Shapiro N L, Novelli V
Pediatric Otolaryngology, Division of Head and Neck Surgery, UCLA School of Medicine, Los Angeles, California 90095-1624, USA.
Int J Pediatr Otorhinolaryngol. 1998 Sep 15;45(1):69-75. doi: 10.1016/s0165-5876(98)00089-5.
Human immunodeficiency virus (HIV) infection continues to be a vexing problem in the pediatric population. Otitis media, a common entity in immunocompetent as well as immunocompromised children, is prevalent in pediatric patients with HIV infection. Recurrent infections and complications secondary to otitis media are also common in this population. The purpose of this review was to evaluate the records of a large group of children with HIV infection undergoing treatment for otitis media at a tertiary care center. Incidence of infections, severity of infections, and pathogens responsible were the key points of data collection in relation to each patient's HIV clinical and immunologic classification. We reviewed 72 patients with vertically-acquired HIV infection undergoing treatment at the Hospital for Sick Children, Great Ormond Street, London. All patients were born to HIV infected mothers of sub-Saharan African origin. A total of 32 (44.4%) of these children presented to our institution with one or more episodes of otitis media, six of whom suffered systemic complications secondary to middle ear pathology. Middle ear culture data, when available from actively draining ears, was similar to those of immunocompetent children in the general population. The most common complications were systemic bacteremia and recalcitrant infections requiring intravenous antibiotic therapy. Severity of immunosuppression was associated with higher incidence and severity of otitis media. Otitis media in an HIV infected child must be treated aggressively at its outset in an attempt to minimize possible complications. Administration of prophylactic antibiotics to these children may reduce the frequency of acute and chronic infections. Improvement in immunologic status using antiretrovirals or protease inhibitors is a primary goal in diminishing the severity of otitis media as well as other infections in these children.

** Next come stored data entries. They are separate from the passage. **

(* ===== verification/VmControl.v ===== *)
(** Control safety: a validated module never makes the dispatch loop panic.
    Every frame on the stack runs a bytecode function with as many slots as it
    declares and stands on one of its instructions; every turn keeps that. *)

From stdpp Require Import gmap strings.
From S2P Require Import Prelude.
From S2P Require Import AbiOps.
From S2P Require Import Instruction.
From S2P Require Import Tasks.
From S2P Require Import Channels.
From S2P Require Import Foreign.
From S2P Require Import ModuleFormat.
From S2P Require Import Validate.
From S2P Require Import NativeState.
From S2P Require Import Heap.
From S2P Require Import HeapGlue.
From S2P Require Import VmState.
From S2P Require Import VmOps.
From S2P Require Import VmStep.
From S2P Require Import VmRun.
From S2P Require Import VmSteady.

(** ** Machine-level rules *)

(** The machine with another slice and other lines written before. *)
Definition moved (x : option Z * list rstring) (s : Machine) : Machine := (adrift x s.1, s.2).

(** From frames in [P] the computation does not panic, does not look at the
    slice, keeps the bodies the heap asks for, and answers in [Q] beside the
    frames it leaves.  It leaves the mark of the constants alone and, with
    [keep], the list of running [Drop] bodies. *)
Definition kept (keep : bool) (vm : Vm) : list (nat * nat) * bool :=
  (if keep then running_drops vm else [], initializing_constants vm).
Definition sound_for {host : Host} {A} (keep : bool) (m : Module_) (P : list Frame -> Prop) (c : Run A)
    (Q : A -> list Frame -> Prop) : Prop :=
  forall s, P s.2 -> bodies_ok m (heap s.1) ->
    (forall x, c (moved x s) = (moved x (c s).1, (c s).2)) /\
    kept keep (c s).1.1 = kept keep s.1 /\
    bodies_ok m (heap (c s).1.1) /\
    match (c s).2 with Ok a => Q a (c s).1.2 | Err e => e <> Panics end.

Abbreviation sound := (sound_for true).
Abbreviation rough := (sound_for false).

Section Rules.
Context {host : Host} {allocator : Allocator} {hosted : HostChannels}.
Context {keep : bool} (m : Module_).
Abbreviation sound_k := (sound_for keep).
Lemma enter_sliced_resumed k fuel index g (s s1 : Machine) :
  0 <= k -> at_index (functions m) index g -> execution g <> Native -> s.2 = [] -> bodies_ok m (heap s.1) ->
  budget_ok s -> clear s -> initializing_constants s.1 = false ->
  enter_sliced fuel m index s = Some (s1, Ok Suspended) -> clear s1 ->
  initializing_constants s1.1 = false /\
  forall fuel' r, dispatch_frames fuel' m None (shift k [] s1) = Some r ->
    enter_sliced (fuel + fuel') m index (shift k [] s) = Some r.
Proof.
  intros Hk Hat Hn Hfs Hg Hb Hd Hi Hr Hd1. unfold enter_sliced in Hr.
  destruct (ensure_constants fuel m s) as [[s2 [[]|e]]|] eqn:He; [|done..].
  destruct (enter_sliced_machine _ _ _ _ _ Hat Hn Hfs Hg Hd Hi He) as [(Hfs2 & Hg2 & Hb2) Ht].
  destruct (take_frame_shift k index s2 Hfs2 Hg2) as (Hts & _).
  destruct (take_frame m index s2) as [s3 [f|e]]; [|done].
  destruct (Ht s3 f eq_refl) as (Hl3 & Hg3 & Hb3 & Hd3 & Hi3).
  destruct (dispatch_frames_resumed k fuel (Some f) s3 s1) as [Hi1 Hgo]; try done.
  { unfold budget_ok. by rewrite Hb3. }
  { by apply clear_drops. }
  split; [by rewrite Hi1|]. intros fuel' r Hr'. unfold enter_sliced.
  rewrite ensure_constants_shift, (ensure_constants_more _ (fuel + fuel') _ _ He) by lia.
  cbn [fmap option_fmap option_map prod_map id fst snd]. rewrite Hts. cbn [fst snd]. by apply Hgo.
Qed.

Lemma enter_sliced_ended k fuel index g (s s1 : Machine) r :
  0 <= k -> at_index (functions m) index g -> execution g <> Native -> s.2 = [] -> bodies_ok m (heap s.1) ->
  budget_ok s -> clear s -> initializing_constants s.1 = false ->
  enter_sliced fuel m index s = Some (s1, r) -> r <> Ok Suspended ->
  enter_sliced fuel m index (shift k [] s) = Some (shift k [] s1, r).
Proof.
  intros Hk Hat Hn Hfs Hg Hb Hd Hi Hr Hne. unfold enter_sliced in *. rewrite ensure_constants_shift.
  destruct (ensure_constants fuel m s) as [[s2 [[]|e]]|] eqn:He; [|by simplify_eq|done].
  cbn [fmap option_fmap option_map prod_map id fst snd].
  destruct (enter_sliced_machine _ _ _ _ _ Hat Hn Hfs Hg Hd Hi He) as [(Hfs2 & Hg2 & Hb2) Ht].
  destruct (take_frame_shift k index s2 Hfs2 Hg2) as (Hts & _). rewrite Hts.
  destruct (take_frame m index s2) as [s3 [f|e]]; [|by simplify_eq]. cbn [fst snd].
  destruct (Ht s3 f eq_refl) as (Hl3 & Hg3 & Hb3 & _).
  apply (dispatch_frames_ended k fuel (Some f)); try done. unfold budget_ok. by rewrite Hb3.
Qed.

人类免疫缺陷病毒(HIV)感染在儿科人群中仍然是一个棘手的问题。中耳炎在免疫功能正常以及免疫功能低下的儿童中都很常见,在感染HIV的儿科患者中也很普遍。中耳炎继发的反复感染和并发症在这一人群中也很常见。本综述的目的是评估在一家三级医疗中心接受中耳炎治疗的一大群HIV感染儿童的记录。感染发生率、感染严重程度以及致病病原体是与每位患者的HIV临床和免疫分类相关的数据收集要点。我们回顾了在伦敦大奥蒙德街儿童医院接受治疗的72例垂直感染HIV的患者。所有患者均出生于撒哈拉以南非洲裔感染HIV的母亲。其中共有32名(44.4%)儿童因一次或多次中耳炎发作前来我院就诊,其中6名儿童因中耳病变继发全身性并发症。从中耳有积液的耳朵获取的中耳培养数据与普通人群中免疫功能正常的儿童相似。最常见的并发症是全身性菌血症和需要静脉用抗生素治疗的顽固性感染。免疫抑制的严重程度与中耳炎的较高发病率和严重程度相关。对于感染HIV的儿童,中耳炎必须在发病初期积极治疗,以尽量减少可能的并发症。对这些儿童使用预防性抗生素可能会降低急性和慢性感染的发生率。使用抗逆转录病毒药物或蛋白酶抑制剂改善免疫状态是减轻这些儿童中耳炎以及其他感染严重程度的主要目标。